(** * Exam-verification backend: record lookup, upsert and field update

    A shallow embedding of [backend/server.js]: the helper functions
    ([normalizeYesNo], [normalizeMobileNumber], [mapRowToStudent],
    [buildRowFromStudent], [getCurrentISTTimestamp], [parseIsoDate],
    [findStudentByMobile]) and the three route handlers
    ([GET /student], [POST /student], [POST /student/update]), followed by
    the properties of the specification that concern them.  Further parts
    of the program come after the vocabulary: the listing [GET /students],
    [getErrorMessage], the [origin] callback of the CORS middleware, and
    the form and the buttons of the page ([frontend/src/App.tsx]).

    Modelling conventions.
    - JavaScript strings are [string]s of 8-bit characters; [trim] removes
      the ASCII white space characters and [toLowerCase] folds [A-Z].
    - A JavaScript value is a [Js.Value].  Numbers are the integers (the
      JSON integer literals); an object or array that is only ever
      converted with [String(...)] is carried as that conversion.
    - A JavaScript object used as a record is a [gmap string Js.Value];
      reading an absent key gives [undefined].
    - The spreadsheet is the list of its data rows (sheet row 2 onwards,
      the configured range being [student_exam_data!A2:L]); every cell is
      text and the store keeps the text it is given.  Calls to the store
      succeed (credentials are valid, the sheet exists).
    - The system clock, the writes of other clients between two round
      trips to the store, and the host's [Date] parser form the
      environment [Env] of a request.
    - What the text of a timestamp means is said by [isTimestampOf], the
      Gregorian calendar and the decimal notation written down on their
      own; [istTimestamp], the embedding of [getCurrentISTTimestamp], is
      proved against it. *)

From Stdlib Require Import ZArith List String Ascii Lia DecimalString.
From stdpp Require Import base gmap strings list fin_maps.

Local Open Scope string_scope.

(** Objects keep their literal shape under [simpl]: the operations of
    [gmap] are rewritten with their lemmas, not unfolded. *)
#[local] Arguments insert : simpl never.
#[local] Arguments lookup : simpl never.
#[local] Arguments delete : simpl never.
#[local] Arguments union : simpl never.

(** ** JavaScript strings and values *)

Module Js.

Definition isDigit (c : ascii) : bool :=
  let n := nat_of_ascii c in (48 <=? n)%nat && (n <=? 57)%nat.

(** White space removed by [String.prototype.trim]: TAB, LF, VT, FF, CR
    and SPACE. *)
Definition isSpace (c : ascii) : bool :=
  let n := nat_of_ascii c in
  ((9 <=? n)%nat && (n <=? 13)%nat) || (n =? 32)%nat.

Definition isEmpty (s : string) : bool :=
  match s with EmptyString => true | String _ _ => false end.

(** [s.replace(/\D/g, '')] *)
Fixpoint stripNonDigits (s : string) : string :=
  match s with
  | EmptyString => EmptyString
  | String c r =>
      if isDigit c then String c (stripNonDigits r) else stripNonDigits r
  end.

Fixpoint trimStart (s : string) : string :=
  match s with
  | EmptyString => EmptyString
  | String c r => if isSpace c then trimStart r else s
  end.

Fixpoint trimEnd (s : string) : string :=
  match s with
  | EmptyString => EmptyString
  | String c r =>
      let r' := trimEnd r in
      if isSpace c && isEmpty r' then EmptyString else String c r'
  end.

(** [s.trim()] *)
Definition trim (s : string) : string := trimStart (trimEnd s).

Definition lowerChar (c : ascii) : ascii :=
  let n := nat_of_ascii c in
  if (65 <=? n)%nat && (n <=? 90)%nat then ascii_of_nat (n + 32) else c.

(** [s.toLowerCase()] *)
Fixpoint toLowerCase (s : string) : string :=
  match s with
  | EmptyString => EmptyString
  | String c r => String (lowerChar c) (toLowerCase r)
  end.

(** Every character of [s] satisfies [p]. *)
Fixpoint allChars (p : ascii -> bool) (s : string) : bool :=
  match s with
  | EmptyString => true
  | String c r => p c && allChars p r
  end.

(** [String(n)] for an integer [n]. *)
Definition numberToString (n : Z) : string :=
  NilZero.string_of_int (Z.to_int n).

(** [s.padStart(width, '0')] *)
Definition padStart0 (width : nat) (s : string) : string :=
  String.concat "" (replicate (width - String.length s) "0") ++ s.

Inductive Value : Type :=
| Undefined
| Null
| Bool (b : bool)
| Number (n : Z)
| Str (s : string)
| Object (repr : string).

Inductive Typeof := TUndefined | TObject | TBoolean | TNumber | TString.

Definition typeof (v : Value) : Typeof :=
  match v with
  | Undefined => TUndefined
  | Null => TObject
  | Bool _ => TBoolean
  | Number _ => TNumber
  | Str _ => TString
  | Object _ => TObject
  end.

(** [!!v] *)
Definition truthy (v : Value) : bool :=
  match v with
  | Undefined | Null => false
  | Bool b => b
  | Number n => negb (n =? 0)%Z
  | Str s => negb (isEmpty s)
  | Object _ => true
  end.

(** [String(v)], also [v.toString()] where [v] is neither [undefined]
    nor [null]. *)
Definition toStr (v : Value) : string :=
  match v with
  | Undefined => "undefined"
  | Null => "null"
  | Bool true => "true"
  | Bool false => "false"
  | Number n => numberToString n
  | Str s => s
  | Object repr => repr
  end.

(** [v ?? d] *)
Definition nullish (v d : Value) : Value :=
  match v with
  | Undefined | Null => d
  | _ => v
  end.

(** [v || d] *)
Definition orElse (v d : Value) : Value := if truthy v then v else d.

(** An object literal or a parsed JSON object. *)
Abbreviation Obj := (gmap string Value).

#[global] Instance Value_eq_dec : EqDecision Value.
Proof. solve_decision. Defined.

(** [a === b] on primitive values. *)
Definition strictEq (a b : Value) : bool := bool_decide (a = b).

(** [typeof v === 'undefined'] *)
Definition isUndefined (v : Value) : bool :=
  match typeof v with TUndefined => true | _ => false end.

(** The object literal [{ ...base, k1: v1, ..., kn: vn }]. *)
Definition assign (base : Obj) (props : list (string * Value)) : Obj :=
  foldl (fun o kv => <[kv.1 := kv.2]> o) base props.

(** [o[k]] / [o.k] *)
Definition get (o : Obj) (k : string) : Value :=
  match o !! k with
  | Some v => v
  | None => Undefined
  end.

End Js.

(** ** Pure helpers of [server.js] *)

(** The column layout A..L of a row. *)
Definition HEADERS : list string :=
  [ "Name"; "MobileNo"; "District"; "State"; "Paid"; "FeeAmount";
    "Attempted"; "RetakeAllowed"; "LastApprovedAt"; ""; ""; "CreatedAt" ].

Definition TWELVE_HOURS_MS : Z := (12 * 60 * 60 * 1000)%Z.

Definition sheetName : string := "student_exam_data".

(** A data row as the store returns it: its cells, possibly fewer than 12. *)
Abbreviation Row := (list string).
Abbreviation Sheet := (list (list string)).

(** [header && header.trim() !== ''] *)
Definition namedHeader (header : string) : bool :=
  negb (Js.isEmpty header) && negb (Js.isEmpty (Js.trim header)).

(** [row[index] ?? ''] *)
Definition cellOr (row : Row) (index : nat) : Js.Value :=
  Js.Str (default "" (row !! index)).

Definition mapRowToStudent (row : Row) (rowNumber : nat) : Js.Obj :=
  let data :=
    foldl
      (fun (acc : Js.Obj) '(index, header) =>
         if namedHeader header then <[header := cellOr row index]> acc
         else if (index =? 9)%nat then <["_columnJ" := cellOr row index]> acc
         else if (index =? 10)%nat then <["_columnK" := cellOr row index]> acc
         else acc)
      ∅ (imap pair HEADERS) in
  <["rowNumber" := Js.Number (Z.of_nat rowNumber)]> data.

Definition normalizeYesNo (value : Js.Value) : string :=
  match value with
  | Js.Bool b => if b then "Yes" else "No"
  | Js.Str s =>
      if String.eqb (Js.toLowerCase (Js.trim s)) "yes" then "Yes" else "No"
  | _ => "No"
  end.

▶ **Your instructions**: Set down every line of the listing above again, exactly as given.

▶ **Output for this task**:
(** * Exam-verification backend: record lookup, upsert and field update

    A shallow embedding of [backend/server.js]: the helper functions
    ([normalizeYesNo], [normalizeMobileNumber], [mapRowToStudent],
    [buildRowFromStudent], [getCurrentISTTimestamp], [parseIsoDate],
    [findStudentByMobile]) and the three route handlers
    ([GET /student], [POST /student], [POST /student/update]), followed by
    the properties of the specification that concern them.  Further parts
    of the program come after the vocabulary: the listing [GET /students],
    [getErrorMessage], the [origin] callback of the CORS middleware, and
    the form and the buttons of the page ([frontend/src/App.tsx]).

    Modelling conventions.
    - JavaScript strings are [string]s of 8-bit characters; [trim] removes
      the ASCII white space characters and [toLowerCase] folds [A-Z].
    - A JavaScript value is a [Js.Value].  Numbers are the integers (the
      JSON integer literals); an object or array that is only ever
      converted with [String(...)] is carried as that conversion.
    - A JavaScript object used as a record is a [gmap string Js.Value];
      reading an absent key gives [undefined].
    - The spreadsheet is the list of its data rows (sheet row 2 onwards,
      the configured range being [student_exam_data!A2:L]); every cell is
      text and the store keeps the text it is given.  Calls to the store
      succeed (credentials are valid, the sheet exists).
    - The system clock, the writes of other clients between two round
      trips to the store, and the host's [Date] parser form the
      environment [Env] of a request.
    - What the text of a timestamp means is said by [isTimestampOf], the
      Gregorian calendar and the decimal notation written down on their
      own; [istTimestamp], the embedding of [getCurrentISTTimestamp], is
      proved against it. *)

From Stdlib Require Import ZArith List String Ascii Lia DecimalString.
From stdpp Require Import base gmap strings list fin_maps.

Local Open Scope string_scope.

(** Objects keep their literal shape under [simpl]: the operations of
    [gmap] are rewritten with their lemmas, not unfolded. *)
#[local] Arguments insert : simpl never.
#[local] Arguments lookup : simpl never.
#[local] Arguments delete : simpl never.
#[local] Arguments union : simpl never.

(** ** JavaScript strings and values *)

Module Js.

Definition isDigit (c : ascii) : bool :=
  let n := nat_of_ascii c in (48 <=? n)%nat && (n <=? 57)%nat.

(** White space removed by [String.prototype.trim]: TAB, LF, VT, FF, CR
    and SPACE. *)
Definition isSpace (c : ascii) : bool :=
  let n := nat_of_ascii c in
  ((9 <=? n)%nat && (n <=? 13)%nat) || (n =? 32)%nat.

Definition isEmpty (s : string) : bool :=
  match s with EmptyString => true | String _ _ => false end.

(** [s.replace(/\D/g, '')] *)
Fixpoint stripNonDigits (s : string) : string :=
  match s with
  | EmptyString => EmptyString
  | String c r =>
      if isDigit c then String c (stripNonDigits r) else stripNonDigits r
  end.

Fixpoint trimStart (s : string) : string :=
  match s with
  | EmptyString => EmptyString
  | String c r => if isSpace c then trimStart r else s
  end.

Fixpoint trimEnd (s : string) : string :=
  match s with
  | EmptyString => EmptyString
  | String c r =>
      let r' := trimEnd r in
      if isSpace c && isEmpty r' then EmptyString else String c r'
  end.

(** [s.trim()] *)
Definition trim (s : string) : string := trimStart (trimEnd s).

Definition lowerChar (c : ascii) : ascii :=
  let n := nat_of_ascii c in
  if (65 <=? n)%nat && (n <=? 90)%nat then ascii_of_nat (n + 32) else c.

(** [s.toLowerCase()] *)
Fixpoint toLowerCase (s : string) : string :=
  match s with
  | EmptyString => EmptyString
  | String c r => String (lowerChar c) (toLowerCase r)
  end.

(** Every character of [s] satisfies [p]. *)
Fixpoint allChars (p : ascii -> bool) (s : string) : bool :=
  match s with
  | EmptyString => true
  | String c r => p c && allChars p r
  end.

(** [String(n)] for an integer [n]. *)
Definition numberToString (n : Z) : string :=
  NilZero.string_of_int (Z.to_int n).

(** [s.padStart(width, '0')] *)
Definition padStart0 (width : nat) (s : string) : string :=
  String.concat "" (replicate (width - String.length s) "0") ++ s.

Inductive Value : Type :=
| Undefined
| Null
| Bool (b : bool)
| Number (n : Z)
| Str (s : string)
| Object (repr : string).

Inductive Typeof := TUndefined | TObject | TBoolean | TNumber | TString.

Definition typeof (v : Value) : Typeof :=
  match v with
  | Undefined => TUndefined
  | Null => TObject
  | Bool _ => TBoolean
  | Number _ => TNumber
  | Str _ => TString
  | Object _ => TObject
  end.

(** [!!v] *)
Definition truthy (v : Value) : bool :=
  match v with
  | Undefined | Null => false
  | Bool b => b
  | Number n => negb (n =? 0)%Z
  | Str s => negb (isEmpty s)
  | Object _ => true
  end.

(** [String(v)], also [v.toString()] where [v] is neither [undefined]
    nor [null]. *)
Definition toStr (v : Value) : string :=
  match v with
  | Undefined => "undefined"
  | Null => "null"
  | Bool true => "true"
  | Bool false => "false"
  | Number n => numberToString n
  | Str s => s
  | Object repr => repr
  end.

(** [v ?? d] *)
Definition nullish (v d : Value) : Value :=
  match v with
  | Undefined | Null => d
  | _ => v
  end.

(** [v || d] *)
Definition orElse (v d : Value) : Value := if truthy v then v else d.

(** An object literal or a parsed JSON object. *)
Abbreviation Obj := (gmap string Value).

#[global] Instance Value_eq_dec : EqDecision Value.
Proof. solve_decision. Defined.

(** [a === b] on primitive values. *)
Definition strictEq (a b : Value) : bool := bool_decide (a = b).

(** [typeof v === 'undefined'] *)
Definition isUndefined (v : Value) : bool :=
  match typeof v with TUndefined => true | _ => false end.

(** The object literal [{ ...base, k1: v1, ..., kn: vn }]. *)
Definition assign (base : Obj) (props : list (string * Value)) : Obj :=
  foldl (fun o kv => <[kv.1 := kv.2]> o) base props.

(** [o[k]] / [o.k] *)
Definition get (o : Obj) (k : string) : Value :=
  match o !! k with
  | Some v => v
  | None => Undefined
  end.

End Js.

(** ** Pure helpers of [server.js] *)

(** The column layout A..L of a row. *)
Definition HEADERS : list string :=
  [ "Name"; "MobileNo"; "District"; "State"; "Paid"; "FeeAmount";
    "Attempted"; "RetakeAllowed"; "LastApprovedAt"; ""; ""; "CreatedAt" ].

Definition TWELVE_HOURS_MS : Z := (12 * 60 * 60 * 1000)%Z.

Definition sheetName : string := "student_exam_data".

(** A data row as the store returns it: its cells, possibly fewer than 12. *)
Abbreviation Row := (list string).
Abbreviation Sheet := (list (list string)).

(** [header && header.trim() !== ''] *)
Definition namedHeader (header : string) : bool :=
  negb (Js.isEmpty header) && negb (Js.isEmpty (Js.trim header)).

(** [row[index] ?? ''] *)
Definition cellOr (row : Row) (index : nat) : Js.Value :=
  Js.Str (default "" (row !! index)).

Definition mapRowToStudent (row : Row) (rowNumber : nat) : Js.Obj :=
  let data :=
    foldl
      (fun (acc : Js.Obj) '(index, header) =>
         if namedHeader header then <[header := cellOr row index]> acc
         else if (index =? 9)%nat then <["_columnJ" := cellOr row index]> acc
         else if (index =? 10)%nat then <["_columnK" := cellOr row index]> acc
         else acc)
      ∅ (imap pair HEADERS) in
  <["rowNumber" := Js.Number (Z.of_nat rowNumber)]> data.

Definition normalizeYesNo (value : Js.Value) : string :=
  match value with
  | Js.Bool b => if b then "Yes" else "No"
  | Js.Str s =>
      if String.eqb (Js.toLowerCase (Js.trim s)) "yes" then "Yes" else "No"
  | _ => "No"
  end.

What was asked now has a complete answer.